Civic and Symbolic Space in Representation and Ritual in the Renaissance
Abstract
This project examines the conception and imaging of the city in the late
sixteenth and early seventeenth centuries. The thesis aims to chart the ways in
which a spatialised reading of the metropolis most fully realised in ceremonial
representations of the city informs representational strategies of the time.
Chapter 1 looks at the transformations taking place during this period in
the practice of land surveying, exploring the implications of the new techniques of
geometrical survey for conceptions of civic space. Examining the parallels
between the viewing of the estate and the reformation of the Rogationtide
ceremonies of perambulating the bounds, the urban context for spatial description
is analysed through a reading of John Stow's Survey of London.
In Chapter 2 the resistance of the city to a strictly geometrical conception
of space is traced through an analysis of early printed maps of the city and the
texts of civic ceremonies. The shared interest of these cultural practices in the
representation of civic space is interrogated to reveal an understanding of the city
as comprising !oth built environment and social body which informs the
deployment of the city as a subject of cartographic representation.

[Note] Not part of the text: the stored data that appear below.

(* ===== verification/StatusMerge.v ===== *)
(** * Merging pod status writes

    [klights-types/src/pod_status_merge.rs]: the policy every write of a pod's
    status goes through.  The writer's [PodStatusOwner] decides which conditions
    and fields it may drop by leaving them out; the rest is kept from the live
    status.  [merge_pod_status_for_update] returns the status that the code
    rewrites in place. *)

From S2P Require Import Prelude Text Json.
Local Open Scope string_scope.
Local Open Scope rs_scope.

(** ** Ownership *)

Inductive PodStatusOwner := KubeletRuntime | SchedulerOwner | ApiStatusSubresource | ReplicatedApply.

Definition is_kubelet_lifecycle_condition (condition_type : string) : bool :=
  (condition_type =?s "PodScheduled") || (condition_type =?s "Initialized")
  || (condition_type =?s "ContainersReady") || (condition_type =?s "Ready").

Definition is_scheduler_owned_condition (condition_type : string) : bool :=
  (condition_type =?s "DisruptionTarget") || (condition_type =?s "PodScheduled").

Definition owns_condition_type (self : PodStatusOwner) (condition_type : string) : bool :=
  match self with
  | KubeletRuntime => is_kubelet_lifecycle_condition condition_type
  | SchedulerOwner => is_scheduler_owned_condition condition_type
  | ApiStatusSubresource => negb (is_scheduler_owned_condition condition_type)
  | ReplicatedApply => false
  end.

Definition preserves_terminal_runtime_state (self : PodStatusOwner) : bool :=
  match self with KubeletRuntime => true | _ => false end.

Definition preserves_omitted_network_status (self : PodStatusOwner) : bool :=
  match self with KubeletRuntime | ReplicatedApply => true | _ => false end.

Definition rebuilds_status_field (self : PodStatusOwner) (field : string) : bool :=
  match self with
  | KubeletRuntime => (field =?s "phase") || (field =?s "conditions") || (field =?s "containerStatuses")
  | ApiStatusSubresource => true
  | SchedulerOwner => (field =?s "phase") || (field =?s "conditions")
  | ReplicatedApply => false
  end.

(** ** The patch *)

Record PodStatusPatch := mkPatch {
  pt_owner : PodStatusOwner; pt_phase : option string; pt_conditions : list Value
}.

Definition extract (owner : PodStatusOwner) (incoming_status : Value) : PodStatusPatch :=
  mkPatch owner (get_str "phase" incoming_status) (unwrap_or [] (get_array "conditions" incoming_status)).

Definition apply_phase (self : PodStatusPatch) (incoming_status : Value) : Value :=
  match pt_phase self with
  | Some phase => map_object (obj_insert "phase" (Str phase)) incoming_status
  | None => incoming_status
  end.

Definition has_type (condition_type : string) (condition : Value) : bool :=
  get_str "type" condition =?os Some condition_type.

(** Appending a live condition unless one of its type is there. *)
Definition push_condition (merged : list Value) (condition : Value) : list Value :=
  match get_str "type" condition with
  | None => merged
  | Some condition_type =>
      if existsb (has_type condition_type) merged then merged else (merged ++ [condition])%list
  end.

Definition preservable (owner : PodStatusOwner) (current : Value) : list Value :=
  List.filter (fun condition => is_some_and (get_str "type" condition)
                                  (fun t => negb (owns_condition_type owner t)))
    (unwrap_or [] (pointer_array ["status"; "conditions"] current)).

Definition apply_conditions (self : PodStatusPatch) (current incoming_status : Value) : Value :=
  let kept := preservable (pt_owner self) current in
  let nothing := match kept, pt_conditions self with [], [] => true | _, _ => false end in
  if nothing && opt_is_none (get "conditions" incoming_status) then incoming_status
  else
    map_object (obj_insert "conditions" (Array (fold_left push_condition kept (pt_conditions self))))
      incoming_status.

Definition merge_owned_and_preserved_conditions (owner : PodStatusOwner)
    (owned_conditions existing_conditions : list Value) : list Value :=
  fold_left (fun merged condition =>
      match get_str "type" condition with
      | None => merged
      | Some t => if owns_condition_type owner t then merged else push_condition merged condition
      end) existing_conditions owned_conditions.

(** ** Fields the writer does not mention *)

Definition empty_value (v : Value) : bool :=
  match v with Str s => is_empty s | Array [] => true | _ => false end.

(** One field of the live status. *)
Definition preserve_field (owner : PodStatusOwner) (incoming : Map) (entry : string * Value) : Map :=
  let '(key, value) := entry in
  if (key =?s "conditions") || rebuilds_status_field owner key then incoming
  else
    let dominated := preserves_omitted_network_status owner && is_some_and (obj_get key incoming) empty_value in
    obj_or_insert key value (if dominated then obj_remove key incoming else incoming).
(** ** Conditions by type *)

(** [get("type").and_then(as_str).filter(not empty)]. *)
Definition nonempty_type (condition : Value) : option string :=
  opt_filter (fun t => negb (is_empty t)) (get_str "type" condition).

Definition has_nonempty_type (t : string) (condition : Value) : bool := nonempty_type condition =?os Some t.

(** [first_live_conditions_by_type(live).get(t)]. *)
Definition first_live_conditions_by_type (live : list Value) (t : string) : option Value :=
  List.find (has_nonempty_type t) live.

(** The conditions of [live] pushed behind the incoming ones: the first of each
    type that is not in [seen_types]. *)
Fixpoint unseen_live (seen_types : list string) (live : list Value) : list Value :=
  match live with
  | [] => []
  | condition :: live' =>
      match nonempty_type condition with
      | None => unseen_live seen_types live'
      | Some t => if bool_decide (t ∈ seen_types) then unseen_live seen_types live'
                  else condition :: unseen_live (t :: seen_types) live'
      end
  end.

Definition map_array (f : list Value -> list Value) (v : Value) : Value :=
  match v with Array l => Array (f l) | _ => v end.

(** [entry("conditions").or_insert([])] of a status object, then a write to the
    array. *)
Definition with_conditions (f : list Value -> list Value) (status : Value) : Value :=
  map_object (fun m => obj_alter (map_array f) "conditions" (obj_or_insert "conditions" (Array []) m)) status.

Definition live_conditions (live_resource : Value) : option (list Value) :=
  pointer_array ["status"; "conditions"] live_resource.

(** The three condition merges: they differ in what replaces an incoming
    condition. *)
Definition merge_conditions (replace : list Value -> Value -> Value) (live_resource incoming_status : Value)
    : Value :=
  match live_conditions live_resource with
  | None | Some [] => incoming_status
  | Some live =>
      with_conditions (fun incoming =>
        (replace live <$> incoming) ++ unseen_live (omap nonempty_type incoming) live)%list incoming_status
  end.

Section Rfc3339.

Context (parse_from_rfc3339 : string -> option Z).

Definition condition_last_transition_time (condition : Value) : option Z :=
  text ← get_str "lastTransitionTime" condition; parse_from_rfc3339 text.

Definition live_condition_is_newer (live_condition incoming_condition : Value) : bool :=
  match condition_last_transition_time live_condition, condition_last_transition_time incoming_condition with
  | Some live, Some incoming => (incoming <? live)%Z
  | Some _, None => true
  | _, _ => false
  end.

Definition replace_if_newer (live : list Value) (incoming : Value) : Value :=
  match nonempty_type incoming with
  | None => incoming
  | Some t =>
      match first_live_conditions_by_type live t with
      | Some live_condition => if live_condition_is_newer live_condition incoming then live_condition else incoming
      | None => incoming
      end
  end.

Definition replace_by_live (live : list Value) (incoming : Value) : Value :=
  match nonempty_type incoming with
  | None => incoming
  | Some t => unwrap_or incoming (first_live_conditions_by_type live t)
  end.

Definition merge_conditions_by_newest_transition_time := merge_conditions replace_if_newer.
Definition preserve_unmentioned_live_status_conditions_by_type := merge_conditions (fun _ incoming => incoming).
Definition preserve_live_status_conditions_by_type := merge_conditions replace_by_live.

(** ** Generic kinds *)

Definition live_has_terminal_condition (live_resource : Value) (terminal_types : list string) : bool :=
  is_some_and (live_conditions live_resource) (existsb (fun condition =>
    is_some_and (get_str "type" condition) (fun t => existsb (String.eqb t) terminal_types)
    && (get_str "status" condition =?os Some "True"))).

Definition preserve_live_status_authoritatively (live_resource incoming_status : Value) : Value :=
  unwrap_or incoming_status (get "status" live_resource).

Definition live_status_object (live_resource : Value) : option Map := status ← get "status" live_resource; as_object status.

Definition preserve_unmentioned_live_status_fields (live_resource incoming_status : Value) : Value :=
  match live_status_object live_resource with
  | None => incoming_status
  | Some live => map_object (fun m => fold_left (fun m e => obj_or_insert e.1 e.2 m) live m) incoming_status
  end.

Definition preserve_live_status_fields (live_resource incoming_status : Value) : Value :=
  match live_status_object live_resource with
  | None => incoming_status
  | Some live =>
      map_object (fun m =>
        fold_left (fun m e => if e.1 =?s "conditions" then m else obj_insert e.1 e.2 m) live m) incoming_status
  end.

Definition merge_generic_status (policy : GenericStatusMergePolicy) (live_resource incoming_status : Value) : Value :=
  if live_has_terminal_condition live_resource (terminal_condition_types policy)
  then preserve_live_status_authoritatively live_resource incoming_status
  else
    match stale_mode policy with
    | UseLiveStatus => preserve_live_status_authoritatively live_resource incoming_status
    | StaleMerge condition_merge field_merge =>
        let conditions_merged :=
          match condition_merge with
          | ReplaceAllConditions => incoming_status
          | PreserveUnmentionedByType =>
              preserve_unmentioned_live_status_conditions_by_type live_resource incoming_status
          | PreserveLiveByType => preserve_live_status_conditions_by_type live_resource incoming_status
          | MergeByNewestTransitionTime => merge_conditions_by_newest_transition_time live_resource incoming_status
          end in
        match field_merge with
        | ReplaceAllFields => conditions_merged
        | PreserveUnmentioned => preserve_unmentioned_live_status_fields live_resource conditions_merged
        | PreserveLive => preserve_live_status_fields live_resource conditions_merged
        end
    end.

(** ** Nodes *)

Definition condition_by_type (conditions : list Value) (t : string) : option Value :=
  List.find (fun condition => get_str "type" condition =?os Some t) conditions.

Definition condition_status (condition : option Value) : option string := c ← condition; get_str "status" c.

Definition condition_transition_time (condition : option Value) : option string :=
  c ← condition; get_str "lastTransitionTime" c.

Definition condition_is_strictly_newer (left_c right_c : Value) : bool :=
  match get_str "lastTransitionTime" left_c, get_str "lastTransitionTime" right_c with
  | Some l, Some r =>
      match parse_from_rfc3339 l, parse_from_rfc3339 r with
      | Some l', Some r' => (r' <? l')%Z
      | _, _ => match String.compare r l with Lt => true | _ => false end
      end
  | Some _, None => true
  | None, _ => false
  end.

Definition is_network_condition_type (t : string) : bool := (t =?s "Ready") || (t =?s "NetworkUnavailable").


Definition network_condition_pair_is_healthy (ready network : option Value) : bool :=
  (condition_status ready =?os Some "True") && (condition_status network =?os Some "False").

Definition network_condition_pair_is_unavailable (ready network : option Value) : bool :=
  (condition_status ready =?os Some "False") && (condition_status network =?os Some "True").

Definition desired_network_pair_is_coherent (ready network : option Value) : bool :=
  network_condition_pair_is_healthy ready network || network_condition_pair_is_unavailable ready network.

Definition network_condition_pair_timestamps_tie (desired_ready desired_network existing_ready existing_network
    : option Value) : bool :=
  opt_is_some (condition_transition_time desired_ready)
  && (condition_transition_time desired_ready =?os condition_transition_time existing_ready)
  && opt_is_some (condition_transition_time desired_network)
  && (condition_transition_time desired_network =?os condition_transition_time existing_network).

Definition both_newer (desired existing : option Value) : bool :=
  is_some_and desired (fun d => is_some_and existing (fun e => condition_is_strictly_newer d e)).

Definition network_condition_pair_has_newer_transition (desired existing : list Value) : bool :=
  let desired_ready := condition_by_type desired "Ready" in
  let desired_network := condition_by_type desired "NetworkUnavailable" in
  let existing_ready := condition_by_type existing "Ready" in
  let existing_network := condition_by_type existing "NetworkUnavailable" in
  if negb (desired_network_pair_is_coherent desired_ready desired_network) then false
  else if both_newer desired_ready existing_ready then true
  else network_condition_pair_is_healthy desired_ready desired_network
       && both_newer desired_network existing_network.

Definition network_condition_pair_should_replace (desired existing : list Value) : bool :=
  if network_condition_pair_has_newer_transition desired existing then true
  else
    let desired_ready := condition_by_type desired "Ready" in
    let desired_network := condition_by_type desired "NetworkUnavailable" in
    let existing_ready := condition_by_type existing "Ready" in
    let existing_network := condition_by_type existing "NetworkUnavailable" in
    network_condition_pair_is_healthy desired_ready desired_network
    && network_condition_pair_is_unavailable existing_ready existing_network
    && network_condition_pair_timestamps_tie desired_ready desired_network existing_ready existing_network.

Definition network_condition_pair_should_preserve_existing (desired existing : list Value) : bool :=
  desired_network_pair_is_coherent (condition_by_type desired "Ready") (condition_by_type desired "NetworkUnavailable")
  && desired_network_pair_is_coherent (condition_by_type existing "Ready")
       (condition_by_type existing "NetworkUnavailable")
  && negb (network_condition_pair_should_replace desired existing).

(** The first condition of a type, rewritten; [None] when there is none. *)
Fixpoint alter_type (t : string) (f : Value -> Value) (conditions : list Value) : option (list Value) :=
  match conditions with
  | [] => None
  | c :: cs => if get_str "type" c =?os Some t then Some (f c :: cs) else (cons c) <$> alter_type t f cs
  end.

(** One existing condition of the loop. *)
Definition merge_node_condition (replace preserve : bool) (desired : list Value) (existing_cond : Value)
    : list Value :=
  match get_str "type" existing_cond with
  | None => desired
  | Some t =>
      let keep d :=
        if replace && is_network_condition_type t then d
        else if preserve && is_network_condition_type t then existing_cond
        else if negb (condition_is_strictly_newer d existing_cond) then existing_cond
        else d in
      unwrap_or (desired ++ [existing_cond])%list (alter_type t keep desired)
  end.

Definition merge_node_conditions (desired existing : list Value) : list Value :=
  fold_left (merge_node_condition (network_condition_pair_should_replace desired existing)
                                  (network_condition_pair_should_preserve_existing desired existing))
            existing desired.

Definition merge_node_status_conditions (desired existing : Value) : Value :=
  match pointer_array ["status"; "conditions"] existing with
  | None => desired
  | Some existing_conditions =>
      get_mut "status" (get_mut "conditions" (map_array (fun cs => merge_node_conditions cs existing_conditions)))
        desired
  end.

Definition merge_node_status_for_update (incoming_status existing : Value) : Value :=
  let desired := merge_node_status_conditions (Object [("status", incoming_status)]) existing in
  unwrap_or incoming_status (get "status" desired).

(** ** Dispatch *)

Definition merge_pod_status (live_resource incoming_status : Value) (origin : StatusApplyOrigin) : Value :=
  merge_pod_status_for_update "v1" "Pod" live_resource incoming_status
    match origin with
    | KubeletOutbox => KubeletRuntime
    | ApiSubresource => ApiStatusSubresource
    | ReplicatedApply => StatusMerge.ReplicatedApply
    end.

The next chapter analyses the costume book in the context of a Europewide
project of geographical description. The production of a clothed body
capable of articulating spatial and hierarchical difference is examined in relation to
the available ceremonial models for the negotiation of these intersecting axes of
description and the tensions generated by this representational strategy
The final chapter undertakes a reinvestigation of the Earl of Essex's
rebellion, reading a wide range of materials to argue for the centrality of anxieties
over the control of the civic sign to the understanding of this event.